We used Cox's proportional hazard regression models to see how the factors correlated with the instances of recurrence after surgery. We analyzed several clinical factors as well as current pathologic stage systems, which have been regarded as the most important factors of deciding the prognosis of NSCLC. Since many of the clinical factors associated with NSCLC are related to each other, it is very difficult to separate one factor from the others or to identify all relationships between the factors. So we considered all the factors and tried to make the most optimal model to accurately predict recurrence.

Our prediction model using the total patients' information could distinguish the high-risk group of recurrence from the low-risk group in the test subgroup (data was not shown). We specified the data because there are heterogenous groups in NSCLC. First, we stratified our data according to histology. Many studies have investigated the prognostic significance of different histologies in surgically resected NSCLC patients, but there still remains controversy (14-16).
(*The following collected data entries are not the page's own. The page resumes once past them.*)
(* ===== verification/Consent.v ===== *)
(** * Consent: approval prompts and what they leave behind

    [astrid-capsule/src/engine/wasm/host/{approval, consent_egress,
    approval_audit}.rs], the accessors they use of
    [host_state_effective.rs], and [net_connect_pattern_matches] of
    [security/manifest_gate.rs]: a guest asks to run a command, or its request
    to a local endpoint is held up; the host consults what the principal has
    approved before, and otherwise prompts the user.

    The shared state is the allowance store and the profile world of
    [ProfileStore].  While a prompt is open other tasks run: [meanwhile] is
    whatever they do to the shared state.  [replies] are the events that
    arrive on the response topic before the deadline; a timeout or a
    cancellation is the end of that list.  What a check records and publishes
    is its list of [effect]s. *)

From stdpp Require Import pretty.
From S2P Require Import Prelude.
From S2P Require Import Profile.
From S2P Require Import ProfileStore.
From S2P Require Import Bytes.
From S2P Require Import Crypto.
From S2P Require Import CapTokens.
From S2P Require Import Allowances.
From Stdlib Require Import Ascii.
Local Open Scope string_scope.
Local Open Scope list_scope.

(** ** Events and the host state *)

Inductive MessageOrigin : Type := LocalSocket | RemoteGateway | System.

#[export] Instance MessageOrigin_eq_dec : EqDecision MessageOrigin.
Proof. solve_decision. Defined.

Inductive ReplyPayload : Type :=
| ApprovalResponsePayload (decision : string) (reason : option string)
| OtherPayload.

(** An event on the response topic. *)
Inductive ReplyEvent : Type :=
| ReplyIpc (principal : option string) (request_owner : option Uuid) (payload : ReplyPayload)
| ReplyOther.

(** The message a guest call is served for. *)
Record CallerContext : Type := MkCallerContext {
  cc_principal : option string;
  cc_request_owner : option Uuid;
  cc_origin : MessageOrigin;
}.

Inductive PrincipalMountLocation : Type := Native (root : string) | AstridFilesystem.

(** The fields of [HostState] the two checks read. *)
Record HostState : Type := MkHostState {
  hs_capsule_id : string;
  hs_principal : PrincipalId;
  hs_caller_context : option CallerContext;
  hs_profile_authorized : bool;
  hs_cancelled : bool;
  hs_workspace_root : string;
  hs_hosted_workspace_root : string;
  hs_workspace : option PrincipalMountLocation;
  hs_invocation_workspace : option PrincipalMountLocation;
  hs_allowance_store : bool;
  hs_profile_cache : bool;
  hs_audit_sink : bool;
}.

Record ConsentWorld : Type := MkConsentWorld {
  cw_allowances : AllowanceStore;
  cw_profiles : ProfileWorld;
}.

Definition with_store (w : ConsentWorld) (st : AllowanceStore) : ConsentWorld := MkConsentWorld st (cw_profiles w).
Definition with_profiles (w : ConsentWorld) (pw : ProfileWorld) : ConsentWorld := MkConsentWorld (cw_allowances w) pw.

Definition effective_workspace (hs : HostState) : option PrincipalMountLocation :=
  match hs_invocation_workspace hs with Some mount => Some mount | None => hs_workspace hs end.

Definition effective_principal (hs : HostState) : PrincipalId :=
  match cc ← hs_caller_context hs; name ← cc_principal cc; res_ok (PrincipalId_new name) with
  | Some p => p
  | None => hs_principal hs
  end.

Definition effective_origin (hs : HostState) : MessageOrigin :=
  match hs_caller_context hs with Some cc => cc_origin cc | None => System end.

Definition invocation_authority_active (hs : HostState) : bool :=
  hs_profile_authorized hs && negb (hs_cancelled hs).

Definition request_owner_of (hs : HostState) : option Uuid := hs_caller_context hs ≫= cc_request_owner.

(** ** The audit trail of a check ([approval_audit.rs]) *)

Inductive HostApprovalScope : Type := ScopeOnce | ScopeSession | ScopeAlways.

(** A decision names the prompt it answers, its scope if it is a grant, and
    how it was reached. *)
Inductive effect : Type :=
| AuditRequested (principal : PrincipalId) (request_id action resource : string)
| PromptPublished (principal : PrincipalId) (request_owner : Uuid) (request_id action resource : string)
| AuditDecided (principal : PrincipalId) (request_id : option string) (action resource : string)
    (scope : option HostApprovalScope) (via : string).

Record ApprovalAudit : Type := MkApprovalAudit {
  aa_sink : bool;
  aa_principal : PrincipalId;
  aa_action : string;
  aa_resource : string;
  aa_request_id : option string;
  aa_decided : bool;
  aa_effects : list effect;
}.

Definition ApprovalAudit_new (hs : HostState) (principal : PrincipalId) (action resource : string) : ApprovalAudit :=
  MkApprovalAudit (hs_audit_sink hs) principal action resource None false [].

Definition emit (aa : ApprovalAudit) (e : effect) : ApprovalAudit :=
  MkApprovalAudit (aa_sink aa) (aa_principal aa) (aa_action aa) (aa_resource aa) (aa_request_id aa) (aa_decided aa)
    (aa_effects aa ++ [e]).

Definition requested (request_id : string) (aa : ApprovalAudit) : ApprovalAudit :=
  let aa' := MkApprovalAudit (aa_sink aa) (aa_principal aa) (aa_action aa) (aa_resource aa) (Some request_id)
               (aa_decided aa) (aa_effects aa) in
  if aa_sink aa then emit aa' (AuditRequested (aa_principal aa) request_id (aa_action aa) (aa_resource aa)) else aa'.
ADC has different characteristics from SQC and their respective recurrence patterns along with them (16). Forty-two percent of the ADC patients were female whereas only 4.8% of the SQC patients were female in this study. The tumor size of the ADC patients was smaller than that of the SQC patients. Okamoto and his colleagues demonstrated that the prognosis after complete resection is different between ADC and SQC (16). In this study, Fig. 3 shows the differences in recurrence between ADC and SQC patients. Second, we limited the cases to include the patients who have recurred within one year and those who did not detect any recurrence after more than three years. The early recurrence group has more aggressive features and is a good candidate for adjuvant treatment. In the ADC patients, there were more cases of early recurrence (25.3% vs. 23.5%, ratio to total patients in each cell type) and fewer cases of three years passing without recurrence (26.5% vs. 36.5%) than for the patients with SQC. For both ADC and SQC, we could predict early recurrence in training and test subgroups, and pathologic TNM stage was the most significant prognostic factor to determine an early recurrence. Comparing the recurrence-free survival curves (Fig. 2), the presence of ADC had a tendency to more accurately distinguish the high-risk group from the low-risk group than did SQC. Yokouchi and his colleagues suggested that in ADC, survival was dominantly affected by N factor, while in SQC, survival was strongly correlated with size, or T factor (17). Fig. 4 shows survival difference in SQC according to tumor size in this study. We used the T stage factor in modeling, instead of size, because tumor size was conceptually included in the T factor. Tumor size has been proposed to be important in new revised staging system, and there may be need to study more about it.

Fig. 3

Difference of a recurrence rate between adenocarcinoma and squamous cell carcinoma.

Fig. 4

Survival of the squamous cell carcinoma patients according to the size of tumor.

We tried to predict recurrence within clinical parameters. However, there exist several limitations in our retrospective study. First, we gained the information from the charts, the radiological reports, and the patients and their family members, so it was difficult to get certain information, such as the performance status and smoking habits. Second, since the current TNM stage is the most important factor to affect the prognosis, other factors were ruled out during the modeling procedure.

In conclusion, we could predict the individual prognosis of NSCLC patients using only clinical information and predict early recurrence in each cell type. The prediction model was reproducible and reliable. However, to improve the completeness of the prediction model, we need further study including more factors like genetic factors as well as biologic markers.